(DATA TO EXAMINE)

Definition ogs_gtp_xact_update_rx (id : Z) (type : Z) : M world ogs_rv :=
  let accept :=
    stop_response id;;
    seq_step id (λ s, (type, snd s));;
    mret OGS_OK in
  x ← xact_get id;
  match org x, ogs_gtp_xact_get_stage (gtp_version x) type (xid x) with
  | LOCAL_ORIGINATOR, INTERMEDIATE_STAGE =>
      s ← seq_get x 1;
      if fst s =? type then rx_duplicate id x 1
      else if negb (step x =? 1)%nat then mret OGS_ERROR
      else start_holding id;; accept
  | LOCAL_ORIGINATOR, FINAL_STAGE =>
      if negb (step x =? 1)%nat then mret OGS_ERROR else accept
  | REMOTE_ORIGINATOR, INITIAL_STAGE =>
      s ← seq_get x 0;
      if fst s =? type then rx_duplicate id x 0
      else if negb (step x =? 0)%nat then mret OGS_ERROR
      else start_holding id;; accept
  | REMOTE_ORIGINATOR, FINAL_STAGE =>
      if negb (step x =? 2)%nat then mret OGS_ERROR else accept
  | _, _ => mret OGS_ERROR
  end.

(** What [ogs_gtp_xact_commit] decides before it sends. *)
Inductive commit_action := Fail | Finish | Keep | Send (start : bool).
Definition commit_check (o : originator) (stage : stage_t) (step : nat) : commit_action :=
  match o, stage with
  | LOCAL_ORIGINATOR, INITIAL_STAGE => if (step =? 1)%nat then Send true else Fail
  | LOCAL_ORIGINATOR, INTERMEDIATE_STAGE => if (step =? 2)%nat then Keep else Fail
  | LOCAL_ORIGINATOR, FINAL_STAGE =>
      if negb ((step =? 2) || (step =? 3))%nat then Fail
      else if (step =? 2)%nat then Finish else Send false
  | REMOTE_ORIGINATOR, INTERMEDIATE_STAGE => if (step =? 2)%nat then Send true else Fail
  | REMOTE_ORIGINATOR, FINAL_STAGE =>
      if negb ((step =? 2) || (step =? 3))%nat then Fail
      else if (step =? 3)%nat then Finish else Send false
  | _, _ => Fail
  end.

(** [pkbuf = xact->seq[xact->step-1].pkbuf; ogs_assert(pkbuf); sendto]. *)
Definition send_last (id : Z) : M world unit :=
  x ← xact_get id;
  last ← seq_last x;
  pkt ← m_some (snd last);
  emit [Sent (gnode x) pkt].

Definition ogs_gtp_xact_commit (id : Z) : M world ogs_rv :=
  x ← xact_get id;
  last ← seq_last x;
  match commit_check (org x) (ogs_gtp_xact_get_stage (gtp_version x) (fst last) (xid x)) (step x) with
  | Fail => ogs_gtp_xact_delete id;; mret OGS_ERROR
  | Finish => ogs_gtp_xact_delete id;; mret OGS_OK
  | Keep => mret OGS_OK
  | Send start =>
      m_when start (start_response id);;
      send_last id;;
      mret OGS_OK
  end.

(End DATA TO EXAMINE)

▸ **TASK TO COMPLETE**
Every entry is to be repeated exactly as it stands.

▸ **EXPECTED ANSWER**
Definition ogs_gtp_xact_update_rx (id : Z) (type : Z) : M world ogs_rv :=
  let accept :=
    stop_response id;;
    seq_step id (λ s, (type, snd s));;
    mret OGS_OK in
  x ← xact_get id;
  match org x, ogs_gtp_xact_get_stage (gtp_version x) type (xid x) with
  | LOCAL_ORIGINATOR, INTERMEDIATE_STAGE =>
      s ← seq_get x 1;
      if fst s =? type then rx_duplicate id x 1
      else if negb (step x =? 1)%nat then mret OGS_ERROR
      else start_holding id;; accept
  | LOCAL_ORIGINATOR, FINAL_STAGE =>
      if negb (step x =? 1)%nat then mret OGS_ERROR else accept
  | REMOTE_ORIGINATOR, INITIAL_STAGE =>
      s ← seq_get x 0;
      if fst s =? type then rx_duplicate id x 0
      else if negb (step x =? 0)%nat then mret OGS_ERROR
      else start_holding id;; accept
  | REMOTE_ORIGINATOR, FINAL_STAGE =>
      if negb (step x =? 2)%nat then mret OGS_ERROR else accept
  | _, _ => mret OGS_ERROR
  end.

(** What [ogs_gtp_xact_commit] decides before it sends. *)
Inductive commit_action := Fail | Finish | Keep | Send (start : bool).
Definition commit_check (o : originator) (stage : stage_t) (step : nat) : commit_action :=
  match o, stage with
  | LOCAL_ORIGINATOR, INITIAL_STAGE => if (step =? 1)%nat then Send true else Fail
  | LOCAL_ORIGINATOR, INTERMEDIATE_STAGE => if (step =? 2)%nat then Keep else Fail
  | LOCAL_ORIGINATOR, FINAL_STAGE =>
      if negb ((step =? 2) || (step =? 3))%nat then Fail
      else if (step =? 2)%nat then Finish else Send false
  | REMOTE_ORIGINATOR, INTERMEDIATE_STAGE => if (step =? 2)%nat then Send true else Fail
  | REMOTE_ORIGINATOR, FINAL_STAGE =>
      if negb ((step =? 2) || (step =? 3))%nat then Fail
      else if (step =? 3)%nat then Finish else Send false
  | _, _ => Fail
  end.

(** [pkbuf = xact->seq[xact->step-1].pkbuf; ogs_assert(pkbuf); sendto]. *)
Definition send_last (id : Z) : M world unit :=
  x ← xact_get id;
  last ← seq_last x;
  pkt ← m_some (snd last);
  emit [Sent (gnode x) pkt].

Definition ogs_gtp_xact_commit (id : Z) : M world ogs_rv :=
  x ← xact_get id;
  last ← seq_last x;
  match commit_check (org x) (ogs_gtp_xact_get_stage (gtp_version x) (fst last) (xid x)) (step x) with
  | Fail => ogs_gtp_xact_delete id;; mret OGS_ERROR
  | Finish => ogs_gtp_xact_delete id;; mret OGS_OK
  | Keep => mret OGS_OK
  | Send start =>
      m_when start (start_response id);;
      send_last id;;
      mret OGS_OK
  end.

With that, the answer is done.